Justiça nega pedido de liberdade para sobrinho que matou tio a facadas em bar na Zona Oeste


O juiz da 3ª Vara Criminal do Fórum de Marília, Fabiano da Silva Moreno, negou pedido de liberdade para Júlio César dos Santos Lorite, de 42 anos, acusado de matar o tio, Geraldo Gomes dos Santos, de 56 anos, na madrugada de 17 de julho (um domingo), em frente um bar, na Avenida Saudade, Zona Oeste de Marília.

A defesa de Júlio César alegou excesso de prazo na prisão preventiva do réu. O magistrado negou o pedido e agendou para o dia 23 de fevereiro a primeira audiência sobre o caso.

DISCUSÃO E MORTE

A Polícia Civil apurou que Júlio César matou o tio após uma discussão entre eles sobre a venda de uma corrente de prata.

O crime ocorreu por volta das 3h da madrugada. Geraldo, que atuava como "chapa" de transporte de cargas, foi atingido com golpes de faca no tórax e no abdômen. Socorrido, morreu antes de dar entrada no Hospital das Clínicas. Ele deixou cinco filhos.

Júlio César, comemorava seu aniversário no bar, onde chegou por volta das 23h30 do sábado (16), dia da comemoração. Geraldo chegou no local por volta das 2h30. Estava alterado e discutiu com a filha, de 16 anos, que estava no bar na companhia da filha de Júlio, também adolescente. Uma mulher que estava no local teria desferido um tapa e atirado um copo contra Geraldo.

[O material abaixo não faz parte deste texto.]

(** The joining coroutine moves on without touching the counter. *)
Lemma inv_joiner_move cs j j' s s' : sp_inv cs j s -> joined j = 1 -> joined j' = 1 ->
  pending j' = false -> joiner_at j' s' ->
  sp_count s' = sp_count s -> sp_res s' = sp_res s -> sp_errs s' = sp_errs s ->
  (sp_event s' = true -> sp_count s = n + 1) ->
  (sp_event s' = true \/ pending j = false /\ sp_event s' = sp_event s) ->
  sp_inv cs j' s'.
Proof.
  intros Hi Hj Hj' Hp Hat Hc Hr He Hev Hor. constructor; rewrite ?Hc, ?Hr, ?He; try apply Hi.
  - done.
  - rewrite Hj', <- Hj. apply Hi.
  - done.
  - intros x q Hq Hpq. apply lookup_snoc_Some in Hq as [[Hx Hq]|[_ <-]]; [|congruence].
    apply (inv_pending _ _ _ Hi x q); [by rewrite lookup_app_l|done].
  - intros Hn. destruct Hor as [Ht|[Hpj Heq]]; [by left|].
    destruct (inv_set _ _ _ Hi Hn) as [Ht|(x & q & Hq & Hpq)]; [left; congruence|].
    apply lookup_snoc_Some in Hq as [[Hx Hq]|[_ <-]]; [|congruence].
    right. exists x, q. by rewrite lookup_app_l.
Qed.

(** The joining coroutine acknowledges. *)
Lemma inv_joiner_ack cs s : sp_inv cs J0 s ->
  sp_inv cs (if last_ack s then J4 else J1) (incr s).
Proof.
  intros Hi. pose proof (inv_count _ _ _ Hi) as Hc. pose proof (inv_len _ _ _ Hi) as Hl.
  pose proof (countb_le_length acked cs) as Hle. simpl in Hc.
  assert (sp_event s = false) as He.
  { destruct (sp_event s) eqn:He; [|done]. apply (inv_event _ _ _ Hi) in He. lia. }
  assert (forall x q, cs !! x = Some q -> pending q = false) as Hpe.
  { intros x q Hq. destruct (pending q) eqn:Hpq; [|done]. exfalso.
    enough (sp_count s = n + 1) by lia. eapply (inv_pending _ _ _ Hi x q); [|done].
    rewrite lookup_app_l; [done|]. by eapply lookup_lt_Some. }
  set (j := if last_ack s then J4 else J1).
  assert (pending j = true <-> sp_count (incr s) = n + 1) as Hlast.
  { unfold j, last_ack. simpl. destruct (Nat.leb_spec (n + 1) (sp_count s + 1)); simpl; lia. }
  constructor; simpl; try apply Hi.
  - unfold j. by destruct (last_ack s).
  - assert (joined j = 1) as -> by (unfold j; by destruct (last_ack s)). lia.
  - by rewrite He.
  - intros x q Hq Hpq. apply lookup_snoc_Some in Hq as [[Hx Hq]|[_ <-]]; [|by apply Hlast].
    by rewrite (Hpe _ _ Hq) in Hpq.
  - intros Hn. right. exists (length cs), j. split; [|by apply Hlast].
    by rewrite lookup_app_r, Nat.sub_diag by lia.
Qed.

Lemma inv_joiner_step cs j j' s s' : sp_inv cs j s -> sp_step s j j' s' -> sp_inv cs j' s'.
Proof.
  intros Hi Hs. pose proof (inv_joiner _ _ _ Hi) as Hj. pose proof (inv_event _ _ _ Hi) as Hev.
  destruct Hs; simpl in Hj; try done.
  - by apply inv_joiner_ack.
  - eapply inv_joiner_move; try done; [|by left]. intros _.
    apply (inv_pending _ _ _ Hi (length cs) J4); [|done]. by rewrite lookup_app_r, Nat.sub_diag by lia.
  - eapply inv_joiner_move; try done. by right.
  - eapply inv_joiner_move; try done; [by left|by right].
  - assert (joiner_at (after_errs (sp_errs s)) s) as Hat.
    { unfold after_errs. destruct (sp_errs s) eqn:He; [|right; unfold join_result; by rewrite He].
      destruct k eqn:Hk; simpl; rewrite ?Hk; [done| |done].
      right. unfold join_result. by rewrite He, Hk. }
    eapply inv_joiner_move; try done; [| |by right]; unfold after_errs; by repeat case_match.
  - destruct Hj as (He & Hn & Hk). eapply inv_joiner_move; try done; [|by right].
    right. split; [done|]. unfold join_result. rewrite Hn. by destruct k.
Qed.

Definition sp_pool_inv (ps : list sphase) (s : spawn_state) : Prop :=
  exists cs j, ps = cs ++ [j] /\ sp_inv cs j s.

Lemma sp_pool_inv_step ps s i p p' s' :
  sp_pool_inv ps s -> ps !! i = Some p -> sp_step s p p' s' -> sp_pool_inv (<[i:=p']> ps) s'.
Proof.
  intros (cs & j & -> & Hi) Hp Hs. apply lookup_snoc_Some in Hp as [[Hlt Hp]|[-> <-]].
  - exists (<[i:=p']> cs), j. split; [by rewrite insert_app_l|]. by eapply inv_child_step.
  - exists cs, p'. split; [|by eapply inv_joiner_step].
    rewrite insert_app_r_alt, Nat.sub_diag by lia. done.
Qed.
End Steps.

(** Only the final control points return. *)
Lemma sp_ret_final k n p r : Ret r ≅ sp_tree k n p ->
  r = match p with WF o => ret_of o | JF r' => r' | _ => r end /\ sp_head k n p = None.
Proof.
  intros Hr. destruct (sp_head k n p) as [[X [e c]]|] eqn:Hh.
  - exfalso. eapply eq_Ret_Vis. rewrite Hr. by apply (sp_head_eq _ _ p).
  - destruct p; try done; apply eq_Ret_inj in Hr; by subst.
Qed.

(** ** What a join returns *)

Definition slot (o : result pyobj) : pyobj := match o with Ok v => v | Err _ => PNone end.

(** The value of a join when no child raised an [Exception]: [spawn] returns the one result
    of a single child and the list of the results otherwise, [map] always the list; a child
    that ended with another [BaseException] leaves [None]. *)
Definition join_value (k : kind) (os : list (result pyobj)) : pyobj :=
  match k, os with
  | NoResults, _ => PNone
  | Collect, [o] => slot o
  | _, _ => PList (slot <$> os)
  end.

Definition joins_with (k : kind) (os : list (result pyobj)) (r : result pyobj) : Prop :=
  match omap exception_of os with
  | [] => r = Ok (join_value k os)
  | excs => exists errs, errs ≡ₚ excs /\ r = Err (ExceptionGroup errs)
  end.

Section Results.
Context (canc : bool) (k : kind) (outs : list (option (result pyobj))).
Let n := length outs.

Definition sp_start : list sphase := (W0 <$> seq 0 n) ++ [J0].

Lemma sp_start_trees : spawn_pool k n = sp_tree k n <$> sp_start.
Proof.
  rewrite spawn_pool_eq. unfold sp_start. rewrite fmap_app. f_equal.
  by rewrite <- list_fmap_compose.
Qed.

Lemma sp_start_inv : sp_pool_inv canc k n outs sp_start (spawn_init n).
Proof.
  exists (W0 <$> seq 0 n), J0. split; [done|]. constructor.
  - by rewrite length_fmap, length_seq.
  - intros i p Hp. rewrite list_lookup_fmap in Hp.
    destruct (seq 0 n !! i) as [x|] eqn:Hx; simplify_eq/=.
    apply lookup_seq in Hx as [-> _]. done.
  - done.
  - simpl. rewrite countb_none; [done|]. intros i p Hp. rewrite list_lookup_fmap in Hp.
    by destruct (seq 0 n !! i); simplify_eq/=.
  - simpl. unfold ResultHolder_new. f_equal. generalize 0. induction n as [|m IH]; intros x; [done|].
    simpl. by rewrite (IH (S x)).
  - simpl. symmetry. assert (forall l, omap (M:=list) recorded (W0 <$> l) = []) as ->; [|done].
    induction l; simpl; [done|]. done.
  - done.
  - intros i p Hp. apply lookup_snoc_Some in Hp as [[_ Hp]|[_ <-]]; [|done].
    rewrite list_lookup_fmap in Hp. by destruct (seq 0 n !! i); simplify_eq/=.
  - simpl. lia.
Qed.

(** When the event is set every child has ended, and the state is final. *)
Lemma inv_final cs j s : sp_inv canc k n outs cs j s -> sp_count s = n + 1 ->
  exists os, outs = Some <$> os /\
    sp_res s = mkResult n (slot_of k <$> os) /\ sp_errs s ≡ₚ omap exception_of os.
Proof.
  intros Hi Hc. pose proof (inv_all_acked _ _ _ _ _ _ _ Hi Hc) as Hack.
  set (out p := match p with W4 o | WF o => o | _ => Ok PNone end).
  assert (forall i p, cs !! i = Some p -> outs !! i = Some (Some (out p)) /\
    stored k p = slot_of k (out p) /\ recorded p = exception_of (out p)) as Hout.
  { intros i p Hp. pose proof (Hack i p Hp) as Ha. pose proof (inv_child _ _ _ _ _ _ _ Hi i p Hp).
    by destruct p. }
  exists (out <$> cs). rewrite (inv_res _ _ _ _ _ _ _ Hi), (inv_errs _ _ _ _ _ _ _ Hi).
  pose proof (inv_len _ _ _ _ _ _ _ Hi) as Hl. clear Hi Hc Hack. unfold n in *. clear n.
  revert outs Hout Hl. induction cs as [|p cs IH]; intros [|o os] Hout Hl; simplify_eq/=; [done|].
  destruct (Hout 0 p eq_refl) as (Ho & Hs & Hr). simplify_eq/=.
  destruct (IH os) as (-> & Hs' & Hr'); [intros i; apply (Hout (S i))|done|].
  split_and!; [done| |].
  - rewrite Hs. simpl in *. congruence.
  - rewrite Hr. simpl. destruct (exception_of (out p)); by rewrite ?Hr'.
Qed.

Lemma fetch_value os : length os = n -> k <> NoResults ->
  fetched k n (ResultHolder_fetch (mkResult n (slot_of k <$> os))) = join_value k os.
Proof.
  intros Hl Hk. assert (slot_of k <$> os = slot <$> os) as ->.
  { apply list_fmap_ext. intros i o _. by destruct k, o. }
  unfold ResultHolder_fetch, fetched. simpl. rewrite <- Hl.
  destruct k, os as [|o [|o' os]]; done.
Qed.

Lemma final_result cs j s : sp_inv canc k n outs cs j s -> sp_count s = n + 1 ->
  exists os, outs = Some <$> os /\ joins_with k os (join_result k n s).
Proof.
  intros Hi Hc. destruct (inv_final _ _ _ Hi Hc) as (os & Ho & Hr & He).
  exists os. split; [done|]. unfold joins_with, join_result.
  destruct (omap exception_of os) as [|x xs] eqn:Hx.
  - apply Permutation_nil_r in He. rewrite He. f_equal.
    destruct (decide (k = NoResults)) as [->|Hk]; [done|]. rewrite Hr.
    rewrite fetch_value; [by destruct k| |done]. unfold n. by rewrite Ho, length_fmap.
  - exists (sp_errs s). split; [done|]. by destruct (sp_errs s) as [|? ?]; [apply Permutation_nil_l in He|].
Qed.

Lemma reachable_phases ts s :
  reachable (spawn_sem canc outs) (sp_tree k n <$> sp_start, spawn_init n) (ts, s) ->
  exists ps, at_phases (sp_tree k n) ts ps /\ sp_pool_inv canc k n outs ps s.
Proof.
  apply (phases_invariant _ _ _ (sp_tree_step canc k n outs) (sp_pool_inv canc k n outs)).
  - apply sp_start_inv.
  - intros ps s' i p p' s''. apply sp_pool_inv_step.
Qed.

Lemma joined_result ts s t r :
  reachable (spawn_sem canc outs) (spawn_pool k n, spawn_init n) (ts, s) ->
  ts !! n = Some t -> t ≅ Ret r ->
  canc = true /\ r = Err CancelledError \/ exists os, outs = Some <$> os /\ joins_with k os r.
Proof.
  intros Hr Ht Hret. rewrite sp_start_trees in Hr.
  destruct (reachable_phases _ _ Hr) as (ps & Hat & cs & j & -> & Hi).
  destruct (at_phases_lookup _ _ _ _ _ Hat Ht) as (p & Hp & Htp).
  rewrite <- (inv_len _ _ _ _ _ _ _ Hi), lookup_app_r, Nat.sub_diag in Hp by done. simplify_eq/=.
  rewrite Hret in Htp. apply sp_ret_final in Htp as [Hr' Hh].
  pose proof (inv_joiner _ _ _ _ _ _ _ Hi) as Hj. destruct p; try done. subst r.
  destruct Hj as [Hc|[He ->]]; [by left|right]. eapply final_result; [done|]. by apply (inv_event _ _ _ _ _ _ _ Hi).
Qed.

(** ** A join ends *)

Definition enabled (i : nat) (p : sphase) (s : spawn_state) : Prop :=
  exists X (e : ctlE X) c x s', sp_head k n p = Some (existT X (e, c)) /\
    spawn_sem canc outs X i e s x s'.

Lemma enabled_step ts ps i p s :
  at_phases (sp_tree k n) ts ps -> ps !! i = Some p -> enabled i p s ->
  exists c', pstep (spawn_sem canc outs) (ts, s) c'.
Proof.
  intros Hat Hp (X & e & c & x & s' & Hh & Hs).
  destruct (at_phases_lookup_r _ _ _ _ _ Hat Hp) as (t & Ht & Htp).
  destruct (tstep_Vis (spawn_sem canc outs) i t X e c s x s') as [t' Hst]; [|done|].
  - rewrite Htp. by apply (sp_head_eq _ _ p).
  - eexists. by eapply pstep_task.
Qed.
Lemma with_scope_eq acts : Scope.with_scope acts ≅
  Vis (ScIncr 0) (fun ok : bool => if ok then at_body false acts 0 else
    Ret (Err (RuntimeError "Cannot enter the same scope multiple times."))).
Proof.
  unfold Scope.with_scope, Scope_enter. rewrite pbind_assoc, pbind_pop. apply eqit_Vis.
  intros []; [|by rewrite pbind_praise]. rewrite pbind_pret. unfold pfinally, pbind at 1.
  rewrite bind_bind. apply body_eq. intros r. unfold Scope___exit__.
  rewrite pbind_pop, !bind_vis. apply eqit_Vis. intros []; unfold pret; rewrite !bind_ret_l;
    (destruct r as [[]|e]; [apply call_eq_ok|done]).
Qed.

Lemma async_with_scope_eq acts : async_with_scope acts ≅
  Vis (ScIncr 0) (fun ok : bool => if ok then at_body true acts 0 else
    Ret (Err (RuntimeError "Cannot enter the same scope multiple times."))).
Proof.
  unfold async_with_scope, Scope_aenter. rewrite pbind_assoc, pbind_pop. apply eqit_Vis.
  intros []; [|by rewrite pbind_praise]. rewrite pbind_pret. apply body_eq. intros r.
  unfold Scope_aexit. rewrite pbind_pop, bind_vis. apply eqit_Vis. intros [];
    (rewrite pbind_pcall, bind_vis; apply eqit_Vis; intros [u|e];
     [apply call_eq|unfold praise; by rewrite bind_ret_l]).
Qed.

Lemma child_wrapper_eq c : wrapper c ≅
  Vis (ScCheckpoint c) (fun x => match x with
    | Ok _ => Vis (ScAwait c) (fun x => Vis (ScSet c) (fun _ => Ret (absorbed x)))
    | Err e => Vis (ScSet c) (fun _ => Ret (absorbed (Err e))) end).
Proof.
  assert (forall r, ITree.bind (pop (ScSet c) ;;; pret tt) (ends r) ≅
    Vis (ScSet c) (fun _ => Ret r)) as Hset.
  { intros r. rewrite pbind_pop, bind_vis. apply eqit_Vis. intros b. unfold pret.
    by rewrite bind_ret_l. }
  assert (forall e, ITree.bind (if is_Cancelled e then pret tt else praise e) (fun r =>
    ITree.bind (pop (ScSet c) ;;; pret tt) (ends r)) ≅
    Vis (ScSet c) (fun _ => Ret (absorbed (Err e)))) as He.
  { intros e. rewrite <- Hset. simpl. destruct (is_Cancelled e); unfold pret, praise;
      by rewrite bind_ret_l. }
  unfold wrapper, inner, pfinally, ptry, ptry_else. rewrite pbind_pcall, !bind_vis.
  apply eqit_Vis. intros [u|e].
  - unfold pcall. rewrite bind_bind, bind_trigger. apply eqit_Vis. intros [[]|e].
    + unfold pret at 1. rewrite bind_ret_l. apply Hset.
    + rewrite <- He. by destruct (is_Cancelled e).
  - unfold praise at 1. rewrite bind_ret_l, <- He. by destruct (is_Cancelled e).
Qed.

Lemma sc_heads col p : heads_ok (sc_tree col) (sc_head col) p.
Proof.
  destruct p; try (left; eexists; split; [simpl; reflexivity|by intros K HK]); right; do 3 eexists;
    (split; [|by intros K; split; intros HK; exact HK]); simpl.
  - apply pbind_pop.
  - rewrite child_wrapper_eq. apply eqit_Vis. by intros [].
  - done.
  - done.
  - destruct col; [rewrite async_with_scope_eq|rewrite with_scope_eq];
      (apply eqit_Vis; intros []; [by rewrite body_at_tree|done]).
  - apply eqit_Vis. intros []; [done|by rewrite body_at_tree].
  - done.
  - apply eqit_Vis. intros []. by rewrite body_at_tree.
  - apply eqit_Vis. intros x. by rewrite body_at_tree.
  - apply eqit_Vis. intros []; [by rewrite body_at_tree|done].
  - apply eqit_Vis. intros x. destruct col; [done|]. by destruct r.
  - apply eqit_Vis. by intros [].
  - apply eqit_Vis. by intros [].
  - apply eqit_Vis. intros []; [by rewrite loop_at_tree|done].
  - apply eqit_Vis. intros []; [by rewrite loop_at_tree|done].
  - done.
  - apply eqit_Vis. intros []. by rewrite loop_at_tree.
  - done.
  - apply eqit_Vis. by intros [].
Qed.

(** ** The invariant *)

Section Invariant.
Context (col : bool).

(** The children given to the runtime are the first [m]. *)
Definition first (m : nat) (s : sc_state) : Prop := started s = set_seq 0 m.

(** The scope before it is taken: [m] children on the stack. *)
Definition fresh (consumed m : nat) (s : sc_state) : Prop :=
  sc_consumed (scope s) = consumed /\ sc_waiter (scope s) = None /\ sc_stack (scope s) = seq 0 m.

(** Where the task that opened the scope stands. *)
Definition parent_at (p : scphase) (s : sc_state) : Prop :=
  match p with
  | P0 _ => fresh 0 0 s /\ first 0 s
  | PG _ i | PN _ i | PM _ i | PP _ i => fresh 1 i s /\ first i s
  | PQ _ i => fresh 1 (S i) s /\ first i s
  | PX _ => exists m, fresh 1 m s /\ first m s
  | PY _ => exists m, fresh 2 m s /\ first m s
  | PT r => exists m, fresh 2 m s /\ first m s
  | PC _ l => exists m, l = seq 0 m /\ first m s
  | PI _ l c todo | PS _ l c todo =>
      (exists m, l = seq 0 m /\ first m s) /\ sc_cancelled (scope s) = true /\
      forall x, x ∈ l -> x ∈ events s \/ x = c \/ x ∈ todo
  | PA _ l c todo =>
      (exists m, l = seq 0 m /\ first m s) /\ sc_cancelled (scope s) = true /\
      forall x, x ∈ l -> x ∈ events s \/ x ∈ todo
  | PK _ l | PW _ l =>
      (exists m, l = seq 0 m /\ first m s) /\
      (sc_cancelled (scope s) = true -> forall x, x ∈ l -> x ∈ events s)
  | PF r => r = Err CancelledError \/ (col = false /\ r <> Ok tt) \/ started s ⊆ events s
  | _ => False
  end.

(** The child the parent is about to abort. *)
Definition aborting (p : scphase) : option nat :=
  match p with PA _ _ c _ => Some c | _ => None end.

Definition child_at (c : nat) (p : scphase) : Prop :=
  match p with C0 d | C1 d | C2 d | C3 d _ => d = c | CF _ => True | _ => False end.

(** An event is set when its child has ended or has been cancelled, and children are only
    cancelled when the scope is. *)
Record sc_inv (cs : list scphase) (p : scphase) (s : sc_state) : Prop := {
  sc_children : forall c q, cs !! c = Some q -> child_at c q;
  sc_parent : parent_at p s;
  sc_events : forall c q, c ∈ events s -> cs !! c = Some q ->
    (exists r, q = CF r) \/ c ∈ aborted s \/ aborting p = Some c;
  sc_aborts : forall c, c ∈ aborted s -> sc_cancelled (scope s) = true
}.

Testemunhas relataram, segundo o delegado da DIG, Luiz Marcelo Perpétuo Sampaio, que foi Geraldo quem tomou a iniciativa da briga com o sobrinho. "Eles já tinham uma rixa familiar e ambos costumavam agir com violência", ressaltou.

Os golpes na vítima foram desferidos provavelmente por canivete que Júlio portava. O acusado fugiu levando a arma do crime.

Júlio César, havia sido preso por violência doméstica no final do ano passado, após descumprir medidas protetivas concedidas à sua ex-mulher. Deu trabalho no cumprimento da prisão, saltando inclusive sobre alguns telhados de residências para tentar fugir dos policiais.

Júlio César chegou a se apresentar na Central de Polícia Judiciária (CPJ) de Marília dois dias após o crime, mas não havia ordem de prisão na ocasião. Apesar de ter sido indiciado, naquela data ele não ficou preso.

Ele foi preso na tarde de 10 de agosto no Jardim Califórnia, na Zona Oeste de Marília. Foi foi localizado no apartamento de sua mãe, após a prisão preventiva ter sido decretada.